Observability for Dynamics 365 integrations
How to build observability into Dynamics 365 integrations — logs, metrics, traces, correlation IDs, and the patterns that make production integration health visible.
A production integration that "works" by absence of complaints isn't truly working — it's just not failing visibly yet. Observability is the discipline of making system behaviour visible: what's happening, how well, with what latency, with what errors. For Dynamics 365 integrations spanning multiple systems, observability is essential for reliable operations.
The three pillars.
- Logs — discrete events with context.
- Metrics — aggregated quantitative data.

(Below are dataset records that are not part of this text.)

(** X16. handleGetMessages never writes to the store. It answers 500
    for a room id that is not letters and digits (the validation
    throws inside the handler's try block), 404 for a room that is not
    there, and otherwise 200 with the 20 newest messages of the room,
    newest first. *)
Theorem handleGetMessages_outcomes (r : string) (st : State) :
  (forall k, keptAt st (snd (handleGetMessages r st)) k)
  /\ (ROOM_ID_REGEX r = false ->
      handleGetMessages r st
      = (Ok (Refused (createErrorResponse "Failed to fetch messages" 500)), st))
  /\ (noFaults st -> ROOM_ID_REGEX r = true ->
      (isLiveKey st (roomKeyOf r) = false ->
       handleGetMessages r st = (Ok (Refused RESP_ROOM_NOT_FOUND), st))
      /\ (isLiveKey st (roomKeyOf r) = true -> listOrAbsent st (messagesKeyOf r) ->
          handleGetMessages r st = (Ok (Served 200 (firstn 20 (messagesOf st r))), st))).
Proof.
  split; [|split].
  - intros k. destruct (handleGetMessages r st) as [res s1] eqn:Hrun.
    exact (touchesOnly_keptAt _ _ _ _ _ _ (touches_handleGetMessages (fun _ => False) r)
             Hrun (fun H => H)).
  - intros Hr. unfold handleGetMessages, tryCatch, assertValidRoomId. rewrite Hr. reflexivity.
  - intros Hnf Hr. split; [|apply handleGetMessages_run; assumption].
    intros Hroom. unfold handleGetMessages, tryCatch, assertValidRoomId. rewrite Hr. cbn [negb].
    rewrite bind_ret. fold (roomKeyOf r).
    rewrite bind_exists by exact Hnf. rewrite Hroom. reflexivity.
Qed.

Section SendThenGet.
Variable clean : string -> string.
Variable isProfane : string -> bool.

(** X17. A message that handleSendMessage accepts is the first of the
    messages handleGetMessages then answers for the room, with the
    sanitized content, followed by the 19 newest of the messages that
    were there. *)
Theorem send_then_get (data : SendMessageBody) (st st1 : State) :
  let r := sm_roomId data in
  let u := toLowerCase (sm_username data) in
  let content := sanitizeContent clean (sm_content data) in
  sendReady isProfane st r u ->
  truthy (sm_content data) = true ->
  (String.length content <= MAX_MESSAGE_LENGTH)%nat ->
  burstLimit r u st = (Ok None, st1) ->
  isDuplicate (messagesOf st r) u content = false ->
  exists msg st',
    handleSendMessage clean isProfane data st = (Ok (mkResponse (BMessage msg) 201), st')
    /\ Message.content msg = content
    /\ handleGetMessages r st'
       = (Ok (Served 200 (msg :: firstn 19 (messagesOf st r))), st').
Proof.
  intros r u content Hready Hc Hlen Hgate Hd.
  destruct (send_accepted_stores clean isProfane data st st1 Hready Hc Hlen Hgate Hd)
    as (msg & st' & Hrun & Hcontent & Hlist).
  fold r in Hlist. fold content in Hcontent.
  exists msg, st'. split; [exact Hrun|]. split; [exact Hcontent|].
  destruct Hready as (Hnf & _ & Hrid & _ & Hroom & _).
  destruct (touches_handleSendMessage clean isProfane data _ _ _ Hrun) as (Hnow & Hnf' & Hkv).
  fold r u in Hkv.
  rewrite handleGetMessages_run.
  - rewrite Hlist. cbn [firstn]. rewrite List.firstn_firstn. reflexivity.
  - auto.
  - exact Hrid.
  - unfold isLiveKey in *. rewrite (lookupLive_frame st st'); [exact Hroom | exact Hnow|].
    apply Hkv. not_key.
  - right. unfold messagesOf in Hlist.
    destruct (Redis.lookupLive st' (messagesKeyOf r)) as [[]|]; try discriminate Hlist.
    eauto.
Qed.

End SendThenGet.

(** ** Reading the messages of several rooms *)

Lemma mapM_reads {A B} (f : A -> M B) (g : A -> B) l st :
  (forall a, In a l -> f a st = (Ok (g a), st)) ->
  mapM f l st = (Ok (List.map g l), st).
Proof.
  induction l as [|a l IH]; intros H; [reflexivity|].
  cbn [mapM List.map]. rewrite (bind_ok _ _ _ _ _ (H a (or_introl eq_refl))).
  rewrite (bind_ok _ _ _ _ _ (IH (fun b Hb => H b (or_intror Hb)))). reflexivity.
Qed.

Lemma filterByIndex_map {A} (g : A -> bool) l keep :
  filterByIndex l (List.map g l) keep = List.filter (fun a => Bool.eqb (g a) keep) l.
Proof.
  induction l as [|a l IH]; [reflexivity|].
  cbn [List.map filterByIndex List.filter]. rewrite IH. reflexivity.
Qed.

Lemma toMessagesMap_lookup (h : string -> list Message.t) l r :
  toMessagesMap (List.map (fun x => (x, h x)) l) !! r
  = if bool_decide (r ∈ l) then Some (h r) else None.
Proof.
  unfold toMessagesMap.
  assert (H : forall (m : gmap string (list Message.t)),
            List.fold_left (fun m '(roomId, messages) => <[roomId := messages]> m)
              (List.map (fun x => (x, h x)) l) m !! r
            = if bool_decide (r ∈ l) then Some (h r) else m !! r).
  { induction l as [|a l IH]; intros m.
    - cbn. rewrite bool_decide_eq_false_2 by apply not_elem_of_nil. reflexivity.
    - cbn [List.map List.fold_left]. rewrite IH.
      destruct (decide (r ∈ l)) as [Hin|Hin].
      + rewrite !bool_decide_eq_true_2;
          [reflexivity | apply elem_of_cons; right; exact Hin | exact Hin].
      + rewrite (bool_decide_eq_false_2 _ Hin).
        destruct (decide (a = r)) as [->|Hne].
        * rewrite bool_decide_eq_true_2 by (apply elem_of_cons; left; reflexivity).
          apply lookup_insert_eq.
        * rewrite bool_decide_eq_false_2
            by (intros [?|?]%elem_of_cons; [congruence | contradiction]).
          apply lookup_insert_ne. exact Hne. }
  rewrite H. destruct (bool_decide (r ∈ l)); [reflexivity | apply lookup_empty].
Qed.

(** X18. handleGetBulkMessages refuses the whole request with 400 when
    one of the ids is not letters and digits. Otherwise it splits the
    ids, in their order, into those of rooms that are there and the
    others, and answers for each room that is there its 20 newest
    messages; a room that is not there has no entry in the answer.
    The store is left as it was. *)
Theorem handleGetBulkMessages_splits (roomIds : list string) (st : State) :
  (List.existsb (fun id => negb (ROOM_ID_REGEX id)) roomIds = true ->
   handleGetBulkMessages roomIds st
   = (Ok (Refused (createErrorResponse "Invalid room ID format" 400)), st))
  /\ (noFaults st ->
      List.existsb (fun id => negb (ROOM_ID_REGEX id)) roomIds = false ->
      (forall r, In r roomIds -> listOrAbsent st (messagesKeyOf r)) ->
      exists bulk,
        handleGetBulkMessages roomIds st = (Ok (Served 200 bulk), st)
        /\ validRoomIds bulk = List.filter (fun r => isLiveKey st (roomKeyOf r)) roomIds
        /\ invalidRoomIds bulk
           = List.filter (fun r => negb (isLiveKey st (roomKeyOf r))) roomIds
        /\ (forall r, In r (validRoomIds bulk) ->
              messagesMap bulk !! r = Some (firstn 20 (messagesOf st r)))
        /\ (forall r, ~ In r (validRoomIds bulk) -> messagesMap bulk !! r = None)).
Proof.
  split.
  - intros Hbad. unfold handleGetBulkMessages, tryCatch. rewrite Hbad. reflexivity.
  - intros Hnf Hok Hlists. unfold handleGetBulkMessages, tryCatch. rewrite Hok.
    set (live := fun r => isLiveKey st (roomKeyOf r)).
    assert (Hchecks : mapM (fun roomId => Redis.exists_ (CHAT_ROOM_PREFIX +:+ roomId)) roomIds st
                      = (Ok (List.map live roomIds), st)).
    { apply mapM_reads. intros a _. unfold Redis.exists_.
      unfold bind. rewrite tick_noFaults by exact Hnf. reflexivity. }
    rewrite (bind_ok _ _ _ _ _ Hchecks). rewrite !filterByIndex_map.
    set (valid := List.filter (fun a => Bool.eqb (live a) true) roomIds).
    set (h := fun r => firstn 20 (messagesOf st r)).
    assert (Hvalid_in : forall r, In r valid -> In r roomIds).
    { intros r Hin. apply List.filter_In in Hin as [Hin _]. exact Hin. }
    assert (Hresults :
      mapM (fun roomId =>
              bind (Redis.lrange (CHAT_MESSAGES_PREFIX +:+ roomId) 19)
                   (fun messagesStrings => ret (roomId, messagesStrings))) valid st
      = (Ok (List.map (fun x => (x, h x)) valid), st)).
    { apply mapM_reads. intros r Hin. fold (messagesKeyOf r). subst h. cbv beta.
      unfold messagesOf.
      destruct (Hlists r (Hvalid_in r Hin)) as [Hl | [l Hl]]; rewrite Hl.
      - rewrite bind_lrange_none by assumption. reflexivity.
      - rewrite (bind_lrange_list _ _ l) by assumption. reflexivity. }
    rewrite (bind_ok _ _ _ _ _ Hresults).
    eexists. split; [reflexivity|]. cbn [validRoomIds invalidRoomIds messagesMap].
    assert (Hv : valid = List.filter (fun r => isLiveKey st (roomKeyOf r)) roomIds).
    { subst valid live. apply List.filter_ext. intros a.
      destruct (isLiveKey st (roomKeyOf a)); reflexivity. }
    split; [exact Hv|]. split.
    { apply List.filter_ext. intros a. subst live. cbv beta.
      destruct (isLiveKey st (roomKeyOf a)); reflexivity. }
    split.
    + intros r Hin. rewrite toMessagesMap_lookup.
      rewrite bool_decide_eq_true_2 by (apply list_elem_of_In; exact Hin). reflexivity.
    + intros r Hin. rewrite toMessagesMap_lookup.
      rewrite bool_decide_eq_false_2
        by (intros H; apply Hin, list_elem_of_In; exact H).
      reflexivity.
Qed.

(** ** Joining a room *)

Lemma USERNAME_REGEX_noColon u : USERNAME_REGEX u = true -> hasColon u = false.
Proof.
  rewrite USERNAME_REGEX_validName. intros H. apply validName_chars in H.
  unfold hasColon. induction u as [|c u IH]; [reflexivity|].
  cbn [forallb existsb] in *. apply andb_true_iff in H as [Hc Hu].
  rewrite (IH Hu), orb_false_r.
  clear - Hc. by_byte c; first [reflexivity | discriminate Hc].
Qed.

(** Setting the presence of a valid pair keeps the store well formed. *)
Lemma presenceWellFormed_put r u v ex st :
  hasColon r = false -> hasColon u = false ->
  presenceWellFormed st -> presenceWellFormed (put (presenceKeyOf r u) v ex st).
Proof.
  intros Hr Hu Hwf rest Hlive.
  destruct (decide (presenceKeyOf r u = CHAT_ROOM_PRESENCE_PREFIX +:+ rest)) as [E|Hne].
  - rewrite presenceKey_split in E. apply append_inj_l in E. subst rest. eauto.
  - apply Hwf. unfold isLiveKey in *. rewrite lookupLive_put_ne in Hlive by exact Hne.
    exact Hlive.
Qed.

- Traces — request flow across services.
Each gives different visibility; modern observability uses all three.
Logs in Dynamics 365 integrations.
- Plug-in trace logs — for Dataverse plug-in execution.
- Application Insights logs — from custom code.
- Azure Function logs — Azure-side processing.
- Service Bus / Event Grid logs — message broker activity.
- Dataverse audit logs — business-level changes.
Each source contributes; centralising helps.
Structured logging.
log.LogInformation("Order processed",
new { OrderId = "...", CustomerId = "...", DurationMs = 123 });
Structured logs enable filter, aggregation, correlation in tools like Application Insights, Splunk, ELK.
Metrics. Quantitative; useful patterns:
- Throughput — messages per minute.
- Latency — duration percentiles (P50, P95, P99).
- Error rate — % failures.
- Saturation — resource usage.
The "USE" pattern (Utilization, Saturation, Errors) and "RED" pattern (Rate, Errors, Duration) are common frameworks.
Distributed tracing. Following a request across services:
- Correlation ID generated at entry point.
- Propagated in HTTP headers, messages, plug-ins.
- Logged at each hop.
- Visualised as trace graph.
Enables "follow this request" debugging across many services.
OpenTelemetry. Open standard:
- Vendor-neutral instrumentation.
- Supports logs, metrics, traces.
- Multiple language libraries.
- Export to Application Insights, Datadog, Jaeger, etc.
Modern recommendation: use OpenTelemetry; future-proof.
Application Insights for Dynamics.
- Dataverse integrates with App Insights (configurable).
- Plug-in traces flow to App Insights.
- Custom code emits.
- Centralised dashboard.
For Microsoft-aligned organisations, App Insights is the natural starting point.
Per-integration observability. Each integration should provide:
- Heartbeat — is it running?
- Throughput — messages processed.
- Latency distribution.
- Error rate.
- Dependent system health.
Each integration's health visible separately.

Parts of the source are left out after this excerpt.